---- EXTRACTED MATERIAL

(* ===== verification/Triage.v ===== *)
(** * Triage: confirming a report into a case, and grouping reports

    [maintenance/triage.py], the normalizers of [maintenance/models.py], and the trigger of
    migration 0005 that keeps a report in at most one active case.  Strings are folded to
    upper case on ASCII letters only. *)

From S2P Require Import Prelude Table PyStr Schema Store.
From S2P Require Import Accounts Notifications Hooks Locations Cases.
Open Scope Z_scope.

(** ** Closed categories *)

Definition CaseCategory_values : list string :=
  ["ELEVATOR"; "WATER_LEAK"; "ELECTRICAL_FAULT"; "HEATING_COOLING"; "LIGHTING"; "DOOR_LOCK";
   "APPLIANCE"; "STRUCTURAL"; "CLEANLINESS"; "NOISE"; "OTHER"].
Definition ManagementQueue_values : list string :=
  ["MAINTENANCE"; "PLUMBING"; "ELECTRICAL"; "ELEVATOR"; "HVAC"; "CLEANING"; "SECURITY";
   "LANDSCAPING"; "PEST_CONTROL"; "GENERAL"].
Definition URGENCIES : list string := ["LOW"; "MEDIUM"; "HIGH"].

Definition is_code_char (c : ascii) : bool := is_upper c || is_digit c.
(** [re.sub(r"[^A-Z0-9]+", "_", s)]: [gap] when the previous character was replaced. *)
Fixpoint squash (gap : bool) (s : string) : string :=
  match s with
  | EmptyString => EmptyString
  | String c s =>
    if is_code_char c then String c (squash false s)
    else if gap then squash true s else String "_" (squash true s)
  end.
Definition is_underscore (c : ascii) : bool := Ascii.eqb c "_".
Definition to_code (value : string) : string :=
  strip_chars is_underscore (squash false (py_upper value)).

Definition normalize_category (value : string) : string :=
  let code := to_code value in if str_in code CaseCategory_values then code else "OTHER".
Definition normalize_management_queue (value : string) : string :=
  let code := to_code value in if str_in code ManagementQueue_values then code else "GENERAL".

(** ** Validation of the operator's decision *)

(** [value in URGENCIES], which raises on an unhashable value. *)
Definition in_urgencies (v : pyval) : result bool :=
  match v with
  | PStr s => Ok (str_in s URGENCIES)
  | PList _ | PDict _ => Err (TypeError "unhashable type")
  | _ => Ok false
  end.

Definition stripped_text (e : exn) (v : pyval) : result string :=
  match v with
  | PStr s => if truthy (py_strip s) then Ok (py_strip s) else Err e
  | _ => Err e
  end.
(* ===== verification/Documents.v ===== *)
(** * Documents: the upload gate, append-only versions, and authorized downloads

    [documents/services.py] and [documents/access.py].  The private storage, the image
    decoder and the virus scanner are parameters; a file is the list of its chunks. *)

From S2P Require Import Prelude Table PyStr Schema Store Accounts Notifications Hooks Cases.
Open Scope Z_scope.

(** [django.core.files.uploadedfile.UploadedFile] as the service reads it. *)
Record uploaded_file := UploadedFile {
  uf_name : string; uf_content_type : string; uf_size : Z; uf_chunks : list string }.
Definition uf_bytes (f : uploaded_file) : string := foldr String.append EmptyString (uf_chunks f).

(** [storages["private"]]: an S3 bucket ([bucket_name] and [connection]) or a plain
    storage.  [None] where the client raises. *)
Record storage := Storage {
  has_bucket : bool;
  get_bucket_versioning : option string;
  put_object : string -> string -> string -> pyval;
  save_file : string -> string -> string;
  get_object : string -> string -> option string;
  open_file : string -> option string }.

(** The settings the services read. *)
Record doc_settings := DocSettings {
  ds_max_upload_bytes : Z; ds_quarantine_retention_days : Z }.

--------
---- EXTRACTED MATERIAL

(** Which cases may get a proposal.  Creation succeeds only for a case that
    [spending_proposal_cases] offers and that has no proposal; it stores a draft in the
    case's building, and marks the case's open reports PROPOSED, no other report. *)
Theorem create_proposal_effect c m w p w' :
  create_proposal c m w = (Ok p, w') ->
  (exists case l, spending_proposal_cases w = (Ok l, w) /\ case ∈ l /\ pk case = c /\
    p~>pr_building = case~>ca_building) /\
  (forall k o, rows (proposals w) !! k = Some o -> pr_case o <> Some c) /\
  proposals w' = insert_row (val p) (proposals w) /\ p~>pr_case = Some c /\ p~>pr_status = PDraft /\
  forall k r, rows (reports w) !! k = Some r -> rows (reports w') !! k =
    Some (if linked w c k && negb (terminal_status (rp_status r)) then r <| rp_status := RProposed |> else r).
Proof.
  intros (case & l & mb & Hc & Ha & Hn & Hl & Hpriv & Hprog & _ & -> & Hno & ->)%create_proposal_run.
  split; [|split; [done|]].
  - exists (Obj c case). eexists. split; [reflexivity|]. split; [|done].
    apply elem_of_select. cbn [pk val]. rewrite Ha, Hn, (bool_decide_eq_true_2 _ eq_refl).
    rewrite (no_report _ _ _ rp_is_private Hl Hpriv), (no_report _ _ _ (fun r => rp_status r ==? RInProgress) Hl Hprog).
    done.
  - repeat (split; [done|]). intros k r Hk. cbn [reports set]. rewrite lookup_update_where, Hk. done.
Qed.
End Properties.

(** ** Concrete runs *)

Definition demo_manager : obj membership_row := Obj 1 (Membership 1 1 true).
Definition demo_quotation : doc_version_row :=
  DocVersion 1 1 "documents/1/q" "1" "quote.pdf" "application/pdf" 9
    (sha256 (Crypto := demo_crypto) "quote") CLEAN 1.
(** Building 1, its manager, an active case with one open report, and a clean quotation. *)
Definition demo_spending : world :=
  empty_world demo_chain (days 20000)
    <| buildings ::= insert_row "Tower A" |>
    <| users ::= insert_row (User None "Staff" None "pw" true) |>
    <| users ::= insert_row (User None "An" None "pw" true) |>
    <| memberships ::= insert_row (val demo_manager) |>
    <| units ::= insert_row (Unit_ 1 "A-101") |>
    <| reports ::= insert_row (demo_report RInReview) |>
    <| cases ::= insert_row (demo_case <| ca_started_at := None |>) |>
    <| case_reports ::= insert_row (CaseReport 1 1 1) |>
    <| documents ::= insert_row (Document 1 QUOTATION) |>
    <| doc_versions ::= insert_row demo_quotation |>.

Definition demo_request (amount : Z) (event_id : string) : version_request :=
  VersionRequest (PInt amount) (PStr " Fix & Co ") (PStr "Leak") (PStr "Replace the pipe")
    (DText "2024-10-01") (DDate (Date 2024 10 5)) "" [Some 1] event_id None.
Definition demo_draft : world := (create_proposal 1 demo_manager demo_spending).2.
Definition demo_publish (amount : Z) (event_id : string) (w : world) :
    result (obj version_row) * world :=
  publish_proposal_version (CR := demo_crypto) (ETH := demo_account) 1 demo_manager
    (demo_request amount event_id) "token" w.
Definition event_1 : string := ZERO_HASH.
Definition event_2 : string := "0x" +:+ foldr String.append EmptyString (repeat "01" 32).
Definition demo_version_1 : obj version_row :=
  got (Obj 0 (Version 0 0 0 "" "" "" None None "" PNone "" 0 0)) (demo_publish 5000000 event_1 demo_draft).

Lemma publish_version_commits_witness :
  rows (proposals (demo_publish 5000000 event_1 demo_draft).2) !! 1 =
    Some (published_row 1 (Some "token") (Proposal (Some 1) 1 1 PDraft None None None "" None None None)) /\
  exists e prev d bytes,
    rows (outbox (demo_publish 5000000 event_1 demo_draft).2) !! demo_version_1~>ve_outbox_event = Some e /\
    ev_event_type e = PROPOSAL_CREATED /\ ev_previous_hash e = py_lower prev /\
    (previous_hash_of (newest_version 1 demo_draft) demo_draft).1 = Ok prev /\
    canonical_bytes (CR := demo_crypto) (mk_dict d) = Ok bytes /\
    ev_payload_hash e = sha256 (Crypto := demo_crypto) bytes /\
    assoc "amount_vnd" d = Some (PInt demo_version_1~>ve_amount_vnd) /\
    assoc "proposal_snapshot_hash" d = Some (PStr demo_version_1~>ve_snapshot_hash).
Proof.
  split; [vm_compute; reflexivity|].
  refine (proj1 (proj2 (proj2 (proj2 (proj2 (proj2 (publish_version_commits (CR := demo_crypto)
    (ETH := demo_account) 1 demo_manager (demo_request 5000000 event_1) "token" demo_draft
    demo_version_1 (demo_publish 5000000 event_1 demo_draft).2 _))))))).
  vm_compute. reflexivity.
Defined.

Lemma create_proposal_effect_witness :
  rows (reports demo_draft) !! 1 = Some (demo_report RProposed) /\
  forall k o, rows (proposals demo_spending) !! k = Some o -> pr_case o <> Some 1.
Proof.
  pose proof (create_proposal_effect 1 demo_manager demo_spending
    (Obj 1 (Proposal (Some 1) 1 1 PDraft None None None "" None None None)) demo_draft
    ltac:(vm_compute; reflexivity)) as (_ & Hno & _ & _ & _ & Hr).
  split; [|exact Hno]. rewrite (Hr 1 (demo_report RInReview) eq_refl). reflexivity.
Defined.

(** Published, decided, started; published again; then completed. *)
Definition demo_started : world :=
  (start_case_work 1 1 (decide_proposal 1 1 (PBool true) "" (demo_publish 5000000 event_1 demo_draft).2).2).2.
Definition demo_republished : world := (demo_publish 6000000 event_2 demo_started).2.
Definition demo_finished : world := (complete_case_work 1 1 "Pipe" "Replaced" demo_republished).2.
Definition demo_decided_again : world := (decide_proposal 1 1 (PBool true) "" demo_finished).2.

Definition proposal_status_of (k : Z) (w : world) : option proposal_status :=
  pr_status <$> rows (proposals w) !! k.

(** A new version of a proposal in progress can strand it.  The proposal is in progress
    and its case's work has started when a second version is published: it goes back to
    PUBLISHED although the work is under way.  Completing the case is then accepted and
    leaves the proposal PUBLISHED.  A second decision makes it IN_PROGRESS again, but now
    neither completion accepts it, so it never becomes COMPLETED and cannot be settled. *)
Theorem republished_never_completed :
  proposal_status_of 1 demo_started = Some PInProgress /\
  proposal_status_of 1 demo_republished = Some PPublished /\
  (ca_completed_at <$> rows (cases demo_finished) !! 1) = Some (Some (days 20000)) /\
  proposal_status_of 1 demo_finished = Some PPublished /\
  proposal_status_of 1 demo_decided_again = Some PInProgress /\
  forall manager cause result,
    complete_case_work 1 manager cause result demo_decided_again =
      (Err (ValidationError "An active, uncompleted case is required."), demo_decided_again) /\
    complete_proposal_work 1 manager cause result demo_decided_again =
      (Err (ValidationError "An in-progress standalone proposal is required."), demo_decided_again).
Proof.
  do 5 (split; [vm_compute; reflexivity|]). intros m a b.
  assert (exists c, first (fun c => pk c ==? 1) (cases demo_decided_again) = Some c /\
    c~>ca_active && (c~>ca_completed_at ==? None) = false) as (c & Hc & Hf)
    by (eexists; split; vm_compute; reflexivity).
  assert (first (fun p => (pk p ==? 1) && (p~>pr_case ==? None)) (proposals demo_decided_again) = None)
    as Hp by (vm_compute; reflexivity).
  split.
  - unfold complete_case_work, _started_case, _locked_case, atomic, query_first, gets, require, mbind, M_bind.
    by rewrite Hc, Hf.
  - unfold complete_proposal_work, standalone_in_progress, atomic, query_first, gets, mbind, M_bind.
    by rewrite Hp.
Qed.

--------

WHAT IS BEING ASKED: Write down, word for word, the lines above from the one containing "[maintenance/triage.py], the normalizers" through the one containing "upper case on ASCII letters only. *)", both ends included.

OUTPUT BELOW:
    [maintenance/triage.py], the normalizers of [maintenance/models.py], and the trigger of
    migration 0005 that keeps a report in at most one active case.  Strings are folded to
    upper case on ASCII letters only. *)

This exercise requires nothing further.